YOU COULD BE paying an extra 10 bucks a title by the end of this year, predicted Michael Pachter, an analyst with Wedbush Morgan Securities who has been tracking some of the biggest players in the industry. Other analysts disagree, citing the game industry’s general reluctance to change price patterns — in either direction. But while static or cheaper prices for your games may sound great in theory, the reasons behind game pricing may make you think twice.
THE ‘LIFE CYCLE’ MODEL
Game title pricing isn’t just a matter of costs plus markup. Understanding the pricing game requires understanding how what analysts call the console “life cycle” affects supply and demand.
The “life cycle,” as the name suggests, is the time between a console’s debut and its eventual replacement by a more powerful gaming system. The life cycle of early consoles such as the 8-bit NES or the 16-bit Sega Genesis was about five years, for example.

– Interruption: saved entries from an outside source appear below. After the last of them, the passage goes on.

(** * Vacancy statistics: a shallow embedding of the aggregation pipeline

    The development follows [Daniil-Obukhov-at-36-3.2.3.py]: the classes
    [Salary], [Vacancy], [DataSet], [YearSalary] and [Statistic], and the
    merge loop of the main block.  Python values are modelled as follows.

    - [str] is a list of Unicode code points ([N]).
    - [float] is the kernel's binary64 type, so the arithmetic is the one
      Python performs; [int] is [Z].
    - a [dict] is an insertion-ordered association list with unique keys.
    - exceptions are the [Raise] results of an error monad.
    - the builtins [float(str)] and [int(str)] are an interface
      ([Builtins]); one instance on ASCII decimal literals is given for
      the concrete evaluations. *)

From Stdlib Require Import ZArith NArith List String Ascii Lia Bool Floats.
From stdpp Require Import base list.
From Equations Require Import Equations.
Import ListNotations.

#[local] Set Warnings "-inexact-float".
#[local] Open Scope Z_scope.

(** ** Exceptions *)

Inductive exn : Set :=
| KeyError | ValueError | IndexError | OverflowError | ZeroDivisionError.

Inductive result (A : Type) : Type :=
| Ok (a : A)
| Raise (e : exn).
Arguments Ok {A} a.
Arguments Raise {A} e.

Definition bind {A B} (m : result A) (k : A -> result B) : result B :=
  match m with
  | Ok a => k a
  | Raise e => Raise e
  end.

Notation "'let*' x ':=' m 'in' k" := (bind m (fun x => k))
  (at level 10, x pattern, m at level 100, k at level 200).

(** A [for] loop whose body may raise, threading the loop state. *)
Fixpoint foldM {A S} (body : S -> A -> result S) (l : list A) (s : S) : result S :=
  match l with
  | [] => Ok s
  | x :: r => let* s' := body s x in foldM body r s'
  end.
Lemma smoothTransitions_same (segments : list Segment) (label : string) :
  Forall (fun s => r_secondaryStructure (s_residue s) = label) segments ->
  smoothTransitions segments = Some segments.
Proof.
  intros Hall. unfold smoothTransitions.
  destruct (forLoopM_inv (fun _ s => s = segments) smoothBody
              (List.length segments - 2) 1 segments) as (r & Hr & ->); [done | | done].
  intros i s Hi ->. exists segments. split; [|done].
  unfold smoothBody.
  destruct (lookup_lt_is_Some_2 segments (i - 1)) as [prev Hprev]; [lia|].
  destruct (lookup_lt_is_Some_2 segments i) as [cur Hcur]; [lia|].
  destruct (lookup_lt_is_Some_2 segments (i + 1)) as [next Hnext]; [lia|].
  rewrite Hprev, Hcur, Hnext. cbn [mbind option_bind].
  rewrite Forall_lookup in Hall.
  rewrite (Hall _ _ Hprev), (Hall _ _ Hcur), (Hall _ _ Hnext).
  by rewrite !bool_decide_eq_false_2 by (intros H; by apply H).
Qed.

Lemma createSegmentMesh_metadata (group : list Segment) (name : string * nat)
    (first last : Segment) :
  (2 <= List.length group)%nat ->
  group !! 0%nat = Some first -> group !! (List.length group - 1)%nat = Some last ->
  exists mesh, createSegmentMesh group name = Some mesh /\
    rm_metadata mesh
    = mkMetadata (r_chainId (s_residue first)) (r_secondaryStructure (s_residue first))
                 (r_resSeq (s_residue first)) (r_resSeq (s_residue last)).
Proof.
  intros Hlen Hf Hl. unfold createSegmentMesh.
  rewrite bool_decide_eq_false_2 by lia.
  destruct (forLoop _ _ _ ([], [])) as [positions uvs].
  rewrite Hf, Hl. cbn [mbind option_bind]. eexists. split; reflexivity.
Qed.

Lemma ribbonLoop_metadata (segments : list Segment) (chainId : string) fuel :
  forall i meshes,
  rm_metadata <$> ribbonLoop fuel i segments chainId meshes
  = (rm_metadata <$> meshes) ++ chunkMetadata fuel i (s_residue <$> segments).
Proof.
  induction fuel as [|fuel IH]; intros i meshes; cbn [ribbonLoop chunkMetadata].
  - symmetry. apply app_nil_r.
  - rewrite length_fmap. change (Z.of_nat 4) with 4%Z.
    case_bool_decide as Hi; [|symmetry; apply app_nil_r].
    destruct (lookup_lt_is_Some_2 segments i) as [first Hf]; [lia|].
    destruct (lookup_lt_is_Some_2 segments (i + 4)) as [last Hl]; [lia|].
    rewrite !list_lookup_fmap, Hf, Hl. cbn [fmap option_fmap option_map].
    destruct (createSegmentMesh_metadata (take (4 + 1) (drop i segments)) (chainId, i)
                first last) as (mesh & -> & Hmeta).
    + rewrite length_take, length_drop. lia.
    + rewrite lookup_take_lt by lia. rewrite lookup_drop.
      replace (i + 0)%nat with i by lia. exact Hf.
    + rewrite length_take, length_drop.
      rewrite lookup_take_lt by lia. rewrite lookup_drop.
      rewrite <- Hl. f_equal. lia.
    + rewrite IH, fmap_app. cbn [fmap list_fmap]. rewrite Hmeta.
      by rewrite <- app_assoc.
Qed.

Lemma ribbonLoop_positions (segments : list Segment) (chainId : string) (n : nat) fuel :
  Forall (fun s => List.length (s_profile s) = n) segments ->
  forall i meshes,
  Forall (fun m => List.length (rm_positions m) = (3 * (5 * n))%nat) meshes ->
  Forall (fun m => List.length (rm_positions m) = (3 * (5 * n))%nat)
         (ribbonLoop fuel i segments chainId meshes).
Proof.
  intros Hprof. induction fuel as [|fuel IH]; intros i meshes Hm; cbn [ribbonLoop]; [done|].
  case_bool_decide as Hi; [|done].
  destruct (createSegmentMesh_counts (take (4 + 1) (drop i segments)) (chainId, i) n)
    as (mesh & -> & Hpos & _).
  - rewrite length_take, length_drop. lia.
  - intros s Hs. rewrite Forall_forall in Hprof. apply Hprof.
    by apply (subseteq_drop i), (subseteq_take (4 + 1)).
  - apply IH. apply Forall_app. split; [done|]. apply Forall_singleton.
    rewrite Hpos, length_take, length_drop. rewrite Nat.min_l by lia. done.
Qed.
End RibbonChunks.

Section CartoonTotal.
Import CartoonGenerator.
Local Open Scope R_scope.

Lemma Int_part_bounds (x : R) (k : Z) :
  0 <= x <= IZR k -> (0 <= Int_part x <= k)%Z.
Proof.
  intros [Hlo Hhi]. destruct (base_Int_part x) as [H1 H2]. split.
  - assert (-1 < Int_part x)%Z; [|lia]. apply lt_IZR. lra.
  - apply le_IZR. lra.
Qed.

Lemma lookupZ_is_Some {A : Type} (l : list A) (k : Z) :
  (0 <= k < Z.of_nat (List.length l))%Z -> is_Some (lookupZ l k).
Proof.
  intros Hk. unfold lookupZ. rewrite bool_decide_eq_true_2 by lia.
  apply lookup_lt_is_Some_2. lia.
Qed.

Lemma interpolateBody_is_Some (points : list Vec3) (totalSegments i : nat)
    (smoothPoints : list Vec3) :
  (2 <= List.length points)%nat -> (2 <= totalSegments)%nat -> (i < totalSegments)%nat ->
  exists p, interpolateBody points totalSegments i smoothPoints = Some (smoothPoints ++ [p]).
Proof.
  intros Hlen Htot Hi. unfold interpolateBody. cbv zeta.
  set (len := Z.of_nat (List.length points)).
  set (t := INR i / (INR totalSegments - 1)).
  assert (0 <= t <= 1) as Ht.
  { assert (1 <= INR totalSegments - 1).
    { assert (INR 2 <= INR totalSegments) by (apply le_INR; lia). simpl in *. lra. }
    assert (0 <= INR i) by apply pos_INR.
    assert (INR i <= INR totalSegments - 1).
    { assert (INR (S i) <= INR totalSegments) by (apply le_INR; lia).
      rewrite S_INR in *. lra. }
    subst t. split.
    - apply Rmult_le_pos; [lra|]. apply Rlt_le, Rinv_0_lt_compat. lra.
    - apply Rmult_le_reg_r with (INR totalSegments - 1); [lra|].
      unfold Rdiv. rewrite Rmult_assoc, Rinv_l by lra. lra. }
  assert (2 <= IZR len) as Hlen2.
  { subst len. apply (IZR_le 2). lia. }
  assert (0 <= Int_part (t * (IZR len - 1)) <= len - 1)%Z as Hidx.
  { apply Int_part_bounds. rewrite minus_IZR. split; nra. }
  case_bool_decide as H2.
  - destruct (lookup_lt_is_Some_2 points 0) as [a ->]; [lia|].
    destruct (lookup_lt_is_Some_2 points 1) as [b ->]; [lia|].
    cbn [mbind option_bind]. by eexists.
  - destruct (lookupZ_is_Some points (Z.max 0 (Int_part (t * (IZR len - 1)) - 1)))
      as [p0 ->]; [subst len; lia|].
    destruct (lookupZ_is_Some points (Int_part (t * (IZR len - 1))))
      as [p1 ->]; [subst len; lia|].
    destruct (lookupZ_is_Some points
                (Z.min (len - 1) (Int_part (t * (IZR len - 1)) + 1)))
      as [p2 ->]; [subst len; lia|].
    destruct (lookupZ_is_Some points
                (Z.min (len - 1) (Int_part (t * (IZR len - 1)) + 2)))
      as [p3 ->]; [subst len; lia|].
    cbn [mbind option_bind]. by eexists.
Qed.

Lemma interpolateSmooth_length (points : list Vec3) (sampling : nat) :
  (2 <= List.length points)%nat -> (2 <= (List.length points - 1) * sampling)%nat ->
  exists smoothPoints,
    interpolateSmooth points sampling = Some smoothPoints /\
    List.length smoothPoints = ((List.length points - 1) * sampling)%nat.
Proof.
  intros Hlen Htot. unfold interpolateSmooth.
  rewrite bool_decide_eq_false_2 by lia.
  set (total := ((List.length points - 1) * sampling)%nat) in *.
  destruct (forLoopM_inv (fun i (acc : list Vec3) => List.length acc = i)
              (interpolateBody points total) total 0 []) as (r & Hr & HP); [done | |].
  - intros i acc Hi Hacc.
    destruct (interpolateBody_is_Some points total i acc) as [p Hp]; [lia..|].
    exists (acc ++ [p]). split; [done|]. rewrite length_app. simpl. lia.
  - exists r. split; [done | lia].
Qed.
(** * The systemd service controller of juju (service/systemd/service.go)

    A shallow embedding of the Go package [systemd]: the lister
    [ListServices], the [Service] controller ([Installed], [Exists],
    [Running], [Start], [Stop], [StopAndRemove], [Remove], [Install],
    [UpdateConfig]) and the seams through which they reach D-Bus and the
    file system ([newConn], [newChan], [removeAll], [mkdirAll],
    [createFile]).

    Every call through a seam is a step of a small monad that threads the
    state of the host and writes the call, with its outcome, to a log; the
    theorems speak about the returned value, the final state and the log. *)

From Stdlib Require Import List String Ascii Bool Arith NArith Lia.
Import ListNotations.
Open Scope string_scope.
Open Scope list_scope.

(** ** Go strings: the two functions of package [strings] the lister uses *)

Module strings.

(** [len(s) >= len(suffix) && s[len(s)-len(suffix):] == suffix] *)
Definition HasSuffix (s suffix : string) : bool :=
  Nat.leb (String.length suffix) (String.length s) &&
  String.eqb
    (substring (String.length s - String.length suffix)
               (String.length suffix) s)
    suffix.

(** [if HasSuffix(s, suffix) { return s[:len(s)-len(suffix)] }; return s] *)
Definition TrimSuffix (s suffix : string) : string :=
  if HasSuffix s suffix
  then substring 0 (String.length s - String.length suffix) s
  else s.

End strings.

(** ** Package [fmt]: the fragment of [Sprintf] the controller relies on

    Literal text, [%s] applied to a string operand and [%%].  A format
    outside this fragment (any other verb, a missing or a surplus
    operand) is not modelled: the result is [None]. *)

Module fmt.

Fixpoint Sprintf (format : string) (args : list string) : option string :=
  match format with
  | EmptyString =>
      match args with
      | [] => Some EmptyString
      | _ :: _ => None
      end
  | String c rest =>
      if Ascii.eqb c "%" then
        match rest with
        | String d rest' =>
            if Ascii.eqb d "s" then
              match args with
              | a :: args' => option_map (append a) (Sprintf rest' args')
              | [] => None
              end
            else if Ascii.eqb d "%" then
              option_map (String "%") (Sprintf rest' args)
            else None
        | EmptyString => None
        end
      else option_map (String c) (Sprintf rest args)
  end.

(** No formatting directive occurs in [s]. *)
Fixpoint plain (s : string) : bool :=
  match s with
  | EmptyString => true
  | String c rest => negb (Ascii.eqb c "%") && plain rest
  end.

End fmt.

(** ** Package [github.com/juju/errors]

    A Go [error] is [option error]: [None] is [nil]. *)

Module errors.

Inductive error : Type :=
| New (msg : string)                      (* raised by a collaborator *)
| Errorf (format : string) (args : list string)
| NotFoundf (format : string) (args : list string)
| Traced (prev : error)
| Annotated (prev : error) (message : string).

(** [errors.Trace(err)]: [nil] stays [nil]. *)
Definition Trace (err : option error) : option error :=
  option_map Traced err.

(** [errors.Annotate(err, message)]: [nil] stays [nil]. *)
Definition Annotate (err : option error) (message : string) : option error :=
  option_map (fun e => Annotated e message) err.

(** [err.Error()] *)
Fixpoint Error (e : error) : option string :=
  match e with
  | New msg => Some msg
  | Errorf format args => fmt.Sprintf format args
  | NotFoundf format args => fmt.Sprintf (format ++ " not found") args
  | Traced prev => Error prev
  | Annotated prev message =>
      option_map (fun m => (message ++ ": " ++ m)%string) (Error prev)
  end.

(** [errors.IsNotFound(err)]: decided on the cause of the error. *)
Fixpoint IsNotFound (e : error) : bool :=
  match e with
  | New _ => false
  | Errorf _ _ => false
  | NotFoundf _ _ => true
  | Traced prev => IsNotFound prev
  | Annotated prev _ => IsNotFound prev
  end.

End errors.

Import errors.

(** ** Package [github.com/coreos/go-systemd/dbus] *)

Module dbus.

(** The fields of [dbus.UnitStatus] that the controller reads. *)
Record UnitStatus : Type := {
  Name : string;
  LoadState : string;
  ActiveState : string
}.

End dbus.

(** A [[]byte]; where the source tests a slice against [nil] the model
    uses [option bytes]. *)
Definition bytes : Type := list Byte.byte.

(** ** What the file takes from the rest of its package

    [common.Conf], [normalize], [validate], [serialize] and
    [deserializeOptions] are declared in other files of the repository;
    this file only calls them.  They are the fields of a class, so every
    theorem holds for any implementation of them. *)

Class Package : Type := {
  (** [common.Conf] *)
  common_Conf : Type;
  (** the field [ExecStart] of [common.Conf] *)
  ExecStart : common_Conf -> string;
  (** the zero value of [common.Conf] *)
  zero_Conf : common_Conf;
  (** [reflect.DeepEqual] at [common.Conf] *)
  DeepEqual : common_Conf -> common_Conf -> bool;
  (** [unit.UnitOption] *)
  UnitOption : Type;
  normalize : common_Conf -> string -> common_Conf * option bytes;
  validate : string -> common_Conf -> option error;
  serialize : string -> common_Conf -> error + bytes;
  deserializeOptions : list UnitOption -> error + common_Conf;
  (** [path.Join] *)
  path_Join : list string -> string
}.

(** The struct [Service].  The embedded [common.Service] contributes
    [Name] and [Conf]; [Script] is a slice that may be [nil]. *)
Record Service `{Package} : Type := {
  Name : string;
  Conf : common_Conf;
  ConfName : string;
  UnitName : string;
  Dirname : string;
  Script : option bytes
}.

(** ** The host: D-Bus and the file system

    The interface [dbusAPI] and the package variables [findDataDir],
    [newConn], [newChan], [removeAll], [mkdirAll], [createFile].  Each
    operation takes the state of the host and returns its result with the
    next state.  A Go result [(T, error)] is [error + T]; results that
    every caller discards (job ids, change lists) are left out.

    [getUnitOptions] is a function of the package defined in another
    file; it reads the properties of a unit over the connection, and it is
    taken here as one read operation of the host.

    [recv ch] is the receive [<-ch]: [None] when nothing is ever sent on
    the channel, so that the receiver blocks for ever. *)

Class Host `{Package} : Type := {
  World : Type;
  Conn : Type;
  Chan : Type;
  findDataDir : World -> (error + string) * World;
  newConn : World -> (error + Conn) * World;
  newChan : World -> Chan * World;
  recv : Chan -> World -> option string * World;
  Close : Conn -> World -> World;
  ListUnits : Conn -> World -> (error + list dbus.UnitStatus) * World;
  StartUnit : Conn -> string -> string -> Chan -> World -> option error * World;
  StopUnit : Conn -> string -> string -> Chan -> World -> option error * World;
  EnableUnitFiles :
    Conn -> list string -> bool -> bool -> World -> option error * World;
  DisableUnitFiles :
    Conn -> list string -> bool -> World -> option error * World;
  getUnitOptions :
    Conn -> string -> string -> World -> (error + list UnitOption) * World;
  removeAll : string -> World -> option error * World;
  mkdirAll : string -> World -> option error * World;
  createFile : string -> bytes -> N -> World -> option error * World
}.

The current generation of 128-bit consoles, now in their third year on the market, are entering what industry experts call the second half of its life cycle; the period where price points in both hardware and software trend southward.
“Once we see the price of consoles coming down, we see more mass market usage, then we’ll see the price of games coming down.” said Hal Halpin, president of the Interactive Entertainment Merchants Association, a retailing group. “It has this domino effect. The more mass market, the broader the base, the faster the recoup cost.”
Case in point: More than half of the games sold for Nintendo 64 and Sony PlayStation games occurred after 1998, almost three years after the consoles debuted.